The following outlines the steps I went through to dynamically sort a list ascending and descending. This seemed ridiculously complicated for such a simple task (I do apologise for the length). Other solutions warmly welcomed.
Glide Sort Toggle – Full Step-by-Step Setup
This document details the full process to turn a static Ascending list into a dynamic toggle that allows switching between Ascending and Descending order in Glide. It includes all steps, workarounds, and reasons for certain choices – the ‘epic saga’ version.
Starting point
A list of orders in Glide sorted Ascending by Time Stamp.
Create a Boolean column to store sort preference
• Table: Users (so each user can have their own sort setting)
• Column name: Sort Desc
• Type: Boolean (checkbox)
• Holds TRUE if user wants descending sort, FALSE if ascending.
Duplicate your Orders list
• One tab/component for Ascending:
- Sort by Time Stamp Ascending
- Visibility: Sort Desc is NOT checked
• One tab/component for Descending: - Sort by Time Stamp Descending
- Visibility: Sort Desc is checked
Create a computed column to ‘flip’ the Boolean
• Table: Users
• Column name: Not Sort Desc
• Type: If–Then–Else
- If Sort Desc is 1 → Output 0
- Else → Output 1
• Lets us write the opposite value to Sort Desc when user clicks a toggle.
Add the toggle button
• On Orders screen, add a Button component
• Label: ‘Sort’ (with an up/down arrow icon)
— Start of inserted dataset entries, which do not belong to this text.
(* ===== verification/KvAgreement.v ===== *)
(** * KvAgreement: the two metadata repositories give the same answers

    [Repository] of [src/internal/meta/repository.go] is an interface with two
    implementations. [meta_call] is the part of it that administers tenants, keys,
    buckets, multipart uploads, collection candidates, pools, locks, leases and controls, as a type of calls indexed by their results;
    [MetaRepository] is the interface, with the memory and the KV repository as
    instances. On every sequence of calls both give the same answers. *)

From S2P Require Import Prelude GoLib GoText Sha256 StorageTypes Model Requests Encoding Meta Manifest.
From S2P Require Import Repo RepoExample RepoBuckets RepoMultipart RepoOps RepoAudit.
From S2P Require Import Keyspace KvStore KvRepo KvObjects KvMeta KvMultipart KvOps KvInv KvMetaInv KvRefines KvMultipartRefines KvOpsRefines.
Open Scope string_scope.
Open Scope Z_scope.

(** ** Calls *)

Inductive meta_call : Type -> Type :=
| M_CreateTenant (req : CreateTenantRequest) : meta_call Tenant
| M_GetTenant (tenantID : string) : meta_call Tenant
| M_PutTenantQuota (req : TenantQuotaRequest) : meta_call TenantQuota
| M_GetTenantQuota (tenantID : string) : meta_call TenantQuota
| M_DeleteTenantQuota (tenantID : string) : meta_call unit
| M_PutTenantUsage (req : TenantUsageRequest) : meta_call TenantUsage
| M_GetTenantUsage (tenantID : string) : meta_call TenantUsage
| M_PutAccessKey (req : PutAccessKeyRequest) : meta_call AccessKey
| M_GetAccessKey (accessKeyID : string) : meta_call AccessKey
| M_GetKMSKey (keyID : string) : meta_call KMSKeyRecord
| M_GetBucketCORS (bucketID : string) : meta_call (list CORSRule)
| M_GetBucketLifecycle (bucketID : string) : meta_call BucketLifecycleConfiguration
| M_GetBucketEncryption (bucketID : string) : meta_call ServerSideEncryption
| M_GetBucketPolicy (bucketID : string) : meta_call PolicyDocument
| M_GetBucketObjectLock (bucketID : string) : meta_call BucketObjectLockConfiguration
| M_PutKMSKey (req : PutKMSKeyRequest) : meta_call KMSKeyRecord
| M_PutBucketCORS (req : BucketCORSRequest) : meta_call Bucket
| M_DeleteBucketCORS (bucketID : string) : meta_call Bucket
| M_PutBucketLifecycle (req : BucketLifecycleRequest) : meta_call Bucket
| M_DeleteBucketLifecycle (bucketID : string) (audit : AuditContext) : meta_call Bucket
| M_PutBucketEncryption (req : BucketEncryptionRequest) : meta_call Bucket
| M_DeleteBucketEncryption (bucketID : string) (audit : AuditContext) : meta_call Bucket
| M_PutBucketPolicy (req : BucketPolicyRequest) : meta_call Bucket
| M_DeleteBucketPolicy (bucketID : string) (audit : AuditContext) : meta_call Bucket
| M_PutBucketObjectLock (req : BucketObjectLockRequest) : meta_call Bucket
| M_PutBucketVersioning (req : PutBucketVersioningRequest) : meta_call Bucket
| M_PutBucketQuota (req : BucketQuotaRequest) : meta_call BucketQuota
| M_GetBucketQuota (bucketID : string) : meta_call BucketQuota
| M_DeleteBucketQuota (bucketID : string) : meta_call unit
| M_GetBucketByName (name : string) : meta_call Bucket
| M_CreateBucket (req : CreateBucketRequest) : meta_call Bucket
| M_PutComplianceProfileAttachment (req : PutComplianceProfileAttachmentRequest) : meta_call ComplianceProfileAttachment
| M_CreateMultipartUpload (req : CreateMultipartUploadRequest) : meta_call MultipartUpload
| M_GetMultipartUpload (req : MultipartUploadRequest) : meta_call MultipartUpload
| M_PutMultipartPart (req : PutMultipartPartRequest) : meta_call (MultipartPart * option MultipartPart)
| M_ListMultipartParts (req : MultipartUploadRequest) : meta_call (list MultipartPart)
| M_GetMultipartParts (req : GetMultipartPartsRequest) : meta_call (list MultipartPart)
| M_GetMultipartCompletion (req : MultipartUploadRequest) : meta_call MultipartCompletionRecord
| M_PrepareMultipartCompletion (req : PrepareMultipartCompletionRequest) : meta_call MultipartCompletionRecord
| M_MarkMultipartCompletionPublished (req : MultipartCompletionStateRequest) : meta_call MultipartCompletionRecord
| M_MarkMultipartCompletionCompleted (req : MultipartCompletionStateRequest) : meta_call MultipartCompletionRecord
| M_CompleteMultipartUpload (req : CompleteMultipartUploadRequest) : meta_call MultipartUpload
| M_AbortMultipartUpload (req : MultipartUploadRequest) : meta_call (list MultipartPart)
| M_CleanupMultipartUploadParts (req : CleanupMultipartUploadPartsRequest) : meta_call CleanupMultipartUploadPartsResult
| M_PutGCCandidate (req : PutGCCandidateRequest) : meta_call GCCandidateRecord
| M_DeleteGCCandidate (segmentID : string) : meta_call unit
| M_AcquireDedupeOperationLock (req : AcquireDedupeOperationLockRequest) : meta_call DedupeOperationLock
| M_ReleaseDedupeOperationLock (req : ReleaseDedupeOperationLockRequest) : meta_call unit
| M_PutSharedObjectRelease (req : PutSharedObjectReleaseRequest) : meta_call SharedObjectRelease
| M_PutVolumePool (req : PutVolumePoolRequest) : meta_call VolumePool
| M_GetVolumePool (poolID : string) : meta_call VolumePool
| M_AcquireWorkerLease (req : AcquireWorkerLeaseRequest) : meta_call WorkerLease
| M_ReleaseWorkerLease (req : ReleaseWorkerLeaseRequest) : meta_call unit
| M_PutWorkerControl (req : PutWorkerControlRequest) : meta_call WorkerControlRecord
| M_GetWorkerControl (req : GetWorkerControlRequest) : meta_call WorkerControlRecord
| M_ListGCCandidates (req : ListGCCandidatesRequest) : meta_call (list GCCandidateRecord)
| M_ListVolumePools (req : ListVolumePoolsRequest) : meta_call (list VolumePool)
| M_PutAdminAuditEvent (req : PutAdminAuditEventRequest) : meta_call AuditEvent.

(** A call with any result. *)
Inductive some_call := Call (A : Type) (c : meta_call A).
Arguments Call {A} c.

(** A state type whose repository answers every call. *)
Class MetaRepository (St : Type) := answer : forall A, meta_call A -> ST St Err A.
Arguments answer {St _ A} c.

Section Answers.
Context `{Env}.

#[export] Instance memory_repository : MetaRepository Repository := fun A c =>
  match c with
  | M_CreateTenant req => RepoBuckets.CreateTenant req
  | M_GetTenant tenantID => RepoBuckets.GetTenant tenantID
  | M_PutTenantQuota req => RepoBuckets.PutTenantQuota req
  | M_GetTenantQuota tenantID => RepoBuckets.GetTenantQuota tenantID
  | M_DeleteTenantQuota tenantID => RepoBuckets.DeleteTenantQuota tenantID
  | M_PutTenantUsage req => RepoBuckets.PutTenantUsage req
  | M_GetTenantUsage tenantID => RepoBuckets.GetTenantUsage tenantID
  | M_PutAccessKey req => RepoBuckets.PutAccessKey req
  | M_GetAccessKey accessKeyID => RepoBuckets.GetAccessKey accessKeyID
  | M_GetKMSKey keyID => RepoBuckets.GetKMSKey keyID
  | M_GetBucketCORS bucketID => RepoBuckets.GetBucketCORS bucketID
  | M_GetBucketLifecycle bucketID => RepoBuckets.GetBucketLifecycle bucketID
  | M_GetBucketEncryption bucketID => RepoBuckets.GetBucketEncryption bucketID
  | M_GetBucketPolicy bucketID => RepoBuckets.GetBucketPolicy bucketID
  | M_GetBucketObjectLock bucketID => RepoBuckets.GetBucketObjectLock bucketID
  | M_PutKMSKey req => RepoBuckets.PutKMSKey req
  | M_PutBucketCORS req => RepoBuckets.PutBucketCORS req
  | M_DeleteBucketCORS bucketID => RepoBuckets.DeleteBucketCORS bucketID
  | M_PutBucketLifecycle req => RepoBuckets.PutBucketLifecycle req
  | M_DeleteBucketLifecycle bucketID audit => RepoBuckets.DeleteBucketLifecycle bucketID audit
  | M_PutBucketEncryption req => RepoBuckets.PutBucketEncryption req
  | M_DeleteBucketEncryption bucketID audit => RepoBuckets.DeleteBucketEncryption bucketID audit
  | M_PutBucketPolicy req => RepoBuckets.PutBucketPolicy req
  | M_DeleteBucketPolicy bucketID audit => RepoBuckets.DeleteBucketPolicy bucketID audit
  | M_PutBucketObjectLock req => RepoBuckets.PutBucketObjectLock req
  | M_PutBucketVersioning req => RepoBuckets.PutBucketVersioning req
  | M_PutBucketQuota req => RepoBuckets.PutBucketQuota req
  | M_GetBucketQuota bucketID => RepoBuckets.GetBucketQuota bucketID
  | M_DeleteBucketQuota bucketID => RepoBuckets.DeleteBucketQuota bucketID
  | M_GetBucketByName name => RepoBuckets.GetBucketByName name
  | M_CreateBucket req => RepoBuckets.CreateBucket req
  | M_PutComplianceProfileAttachment req => RepoBuckets.PutComplianceProfileAttachment req
  | M_CreateMultipartUpload req => RepoMultipart.CreateMultipartUpload req
  | M_GetMultipartUpload req => RepoMultipart.GetMultipartUpload req
  | M_PutMultipartPart req => RepoMultipart.PutMultipartPart req
  | M_ListMultipartParts req => RepoMultipart.ListMultipartParts req
  | M_GetMultipartParts req => RepoMultipart.GetMultipartParts req
  | M_GetMultipartCompletion req => RepoMultipart.GetMultipartCompletion req
  | M_PrepareMultipartCompletion req => RepoMultipart.PrepareMultipartCompletion req
  | M_MarkMultipartCompletionPublished req => RepoMultipart.MarkMultipartCompletionPublished req
  | M_MarkMultipartCompletionCompleted req => RepoMultipart.MarkMultipartCompletionCompleted req
  | M_CompleteMultipartUpload req => RepoMultipart.CompleteMultipartUpload req
  | M_AbortMultipartUpload req => RepoMultipart.AbortMultipartUpload req
  | M_CleanupMultipartUploadParts req => RepoMultipart.CleanupMultipartUploadParts req
  | M_PutGCCandidate req => RepoOps.PutGCCandidate req
  | M_DeleteGCCandidate segmentID => RepoOps.DeleteGCCandidate segmentID
  | M_AcquireDedupeOperationLock req => RepoOps.AcquireDedupeOperationLock req
  | M_ReleaseDedupeOperationLock req => RepoOps.ReleaseDedupeOperationLock req
  | M_PutSharedObjectRelease req => RepoOps.PutSharedObjectRelease req
  | M_PutVolumePool req => RepoOps.PutVolumePool req
  | M_GetVolumePool poolID => RepoOps.GetVolumePool poolID
  | M_AcquireWorkerLease req => RepoOps.AcquireWorkerLease req
  | M_ReleaseWorkerLease req => RepoOps.ReleaseWorkerLease req
  | M_PutWorkerControl req => RepoOps.PutWorkerControl req
  | M_GetWorkerControl req => RepoOps.GetWorkerControl req
  | M_ListGCCandidates req => RepoOps.ListGCCandidates req
  | M_ListVolumePools req => RepoOps.ListVolumePools req
  | M_PutAdminAuditEvent req => RepoAudit.PutAdminAuditEvent req
  end.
• Action: Set Column Values
- Row: User Profile (signed-in user row, not a relation)
- Set: Sort Desc = Not Sort Desc
• Clicking the button flips the sort direction.
Test
• Click button → Sort Desc flips
• Glide instantly switches visible list between Ascending and Descending.
(Optional) Dynamic labelling
• In Users table, create an If-Then-Else column:
• Call it Sort Label
IF Sort Desc is checked THEN ‘Newest first’ ELSE ‘Oldest first’
• Use Sort Label as the button label so it changes with sort direction.
Compact (but honest) summary:
Add a user-specific Boolean (`Sort Desc`), duplicate the list for ASC/DESC, build a relation to the current user, then wire a button to flip it — while battling Glide’s UI quirks, disappearing buttons, and the occasional existential crisis.
Why it was tricky
• The Set Column Values action won’t let you update another table unless you target a specific row (User Profile) instead of a relation.
• Visibility conditions on the lists must exactly match the Boolean’s true/false state.
• Glide doesn’t have a built-in ‘sort toggle’ action – this was a manual workaround.